■ Collected data:

==================================================

(* ===== verification/Cr26Ver.v ===== *)
(** The CR26 vulnerability reports ([src/src/ccf/cr26/ver.py]): the vulnerability
    detail report, the accepted vulnerability information and the historical
    activity, rendered from a system's POA&Ms and filed in any [DocStore].

    [walk_row] and [render_all] place every row once; [merge_accepted] joins the
    accepted half with the stored document and with the column that keeps each
    acceptance rationale; [seed_ver] files the document and writes promoted
    rationales back. *)

From S2P Require Export Cr26Seed Json Sla ControlTests.

Local Open Scope string_scope.
Local Open Scope Z_scope.

(** ** Row ids and their order *)

Inductive RowId := RInt (z : Z) | RStr (s : string).

#[export] Instance RowId_eq_dec : EqDecision RowId.
Proof. solve_decision. Defined.

Notation OmittedRow := (RowId * string)%type.

(** [_as_row_id]: [int(tid)] where it parses. *)
Definition as_row_id (tid : string) : RowId := match py_int tid with Ok z => RInt z | Err _ => RStr tid end.

(** [_id_sort_key]: numbers first, then text. *)
Definition id_le (a b : RowId) : bool :=
  match a, b with
  | RInt x, RInt y => x <=? y
  | RInt _, RStr _ => true
  | RStr _, RInt _ => false
  | RStr s, RStr t => str_leb s t
  end.
Definition by_row_id {A} (x y : RowId * A) : bool := id_le x.1 y.1.

(** ** One row *)

(** The columns [ccf.patching.sla] reads. *)
Definition sla_view (p : POAM) : Poam :=
  {| poam_id := pm_id p; poam_source := pm_source p; poam_severity := Some (pm_severity p);
     poam_status := pm_status p; identified_on := pm_identified_on p; closed_on := pm_closed_on p |}.

Fixpoint first_written (values : list pyval) : option string :=
  match values with
  | [] => None
  | v :: rest => if is_blank v then first_written rest else Some (stripped v)
  end.

Definition detected_at (p : POAM) : option string :=
  (fun d => date_iso d +:+ "T00:00:00Z") <$> pm_identified_on p.

Definition OVERDUE_BY_BUCKET : list (string * bool) := [("breached", true); ("within_sla", false)].

Definition overdue_status (p : POAM) (today : Z) (w : RemediationWindow) : option json_obj :=
  let bucket := Sla.classify (sla_view p) (days_for w (Some (pm_severity p))) today in
  (fun b => [("isOverdue", VBool b)]) <$> dget bucket OVERDUE_BY_BUCKET.

Definition render_vulnerability (p : POAM) (today : Z) (w : RemediationWindow) : option json_obj * list string :=
  let at_ := detected_at p in
  let source := first_written [opt_val (pm_scanner p); opt_val (pm_source p)] in
  let description := first_written [opt_val (pm_weakness p); VStr (pm_title p)] in
  match at_, source, description with
  | Some at_, Some source, Some description =>
      (Some ([("providerTrackingId", VStr (pretty (pm_id p)));
              ("detection", VDict [("detectedAt", VStr at_); ("detectionSource", VStr source)]);
              ("vulnerabilityDescription", VStr description)] ++
             match overdue_status p today w with Some o => [("overdueStatus", VDict o)] | None => [] end)%list, [])
  | _, _, _ =>
      (None, (match at_ with None => ["no identification date"] | _ => [] end ++
              match source with None => ["no detection source"] | _ => [] end ++
              match description with None => ["no description"] | _ => [] end)%list)
  end.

==================================================

■ Task details: Print all of the entries again, exactly as written.

■ Output for this task:
(* ===== verification/Cr26Ver.v ===== *)
(** The CR26 vulnerability reports ([src/src/ccf/cr26/ver.py]): the vulnerability
    detail report, the accepted vulnerability information and the historical
    activity, rendered from a system's POA&Ms and filed in any [DocStore].

    [walk_row] and [render_all] place every row once; [merge_accepted] joins the
    accepted half with the stored document and with the column that keeps each
    acceptance rationale; [seed_ver] files the document and writes promoted
    rationales back. *)

From S2P Require Export Cr26Seed Json Sla ControlTests.

Local Open Scope string_scope.
Local Open Scope Z_scope.

(** ** Row ids and their order *)

Inductive RowId := RInt (z : Z) | RStr (s : string).

#[export] Instance RowId_eq_dec : EqDecision RowId.
Proof. solve_decision. Defined.

Notation OmittedRow := (RowId * string)%type.

(** [_as_row_id]: [int(tid)] where it parses. *)
Definition as_row_id (tid : string) : RowId := match py_int tid with Ok z => RInt z | Err _ => RStr tid end.

(** [_id_sort_key]: numbers first, then text. *)
Definition id_le (a b : RowId) : bool :=
  match a, b with
  | RInt x, RInt y => x <=? y
  | RInt _, RStr _ => true
  | RStr _, RInt _ => false
  | RStr s, RStr t => str_leb s t
  end.
Definition by_row_id {A} (x y : RowId * A) : bool := id_le x.1 y.1.

(** ** One row *)

(** The columns [ccf.patching.sla] reads. *)
Definition sla_view (p : POAM) : Poam :=
  {| poam_id := pm_id p; poam_source := pm_source p; poam_severity := Some (pm_severity p);
     poam_status := pm_status p; identified_on := pm_identified_on p; closed_on := pm_closed_on p |}.

Fixpoint first_written (values : list pyval) : option string :=
  match values with
  | [] => None
  | v :: rest => if is_blank v then first_written rest else Some (stripped v)
  end.

Definition detected_at (p : POAM) : option string :=
  (fun d => date_iso d +:+ "T00:00:00Z") <$> pm_identified_on p.

Definition OVERDUE_BY_BUCKET : list (string * bool) := [("breached", true); ("within_sla", false)].

Definition overdue_status (p : POAM) (today : Z) (w : RemediationWindow) : option json_obj :=
  let bucket := Sla.classify (sla_view p) (days_for w (Some (pm_severity p))) today in
  (fun b => [("isOverdue", VBool b)]) <$> dget bucket OVERDUE_BY_BUCKET.

Definition render_vulnerability (p : POAM) (today : Z) (w : RemediationWindow) : option json_obj * list string :=
  let at_ := detected_at p in
  let source := first_written [opt_val (pm_scanner p); opt_val (pm_source p)] in
  let description := first_written [opt_val (pm_weakness p); VStr (pm_title p)] in
  match at_, source, description with
  | Some at_, Some source, Some description =>
      (Some ([("providerTrackingId", VStr (pretty (pm_id p)));
              ("detection", VDict [("detectedAt", VStr at_); ("detectionSource", VStr source)]);
              ("vulnerabilityDescription", VStr description)] ++
             match overdue_status p today w with Some o => [("overdueStatus", VDict o)] | None => [] end)%list, [])
  | _, _, _ =>
      (None, (match at_ with None => ["no identification date"] | _ => [] end ++
              match source with None => ["no detection source"] | _ => [] end ++
              match description with None => ["no description"] | _ => [] end)%list)
  end.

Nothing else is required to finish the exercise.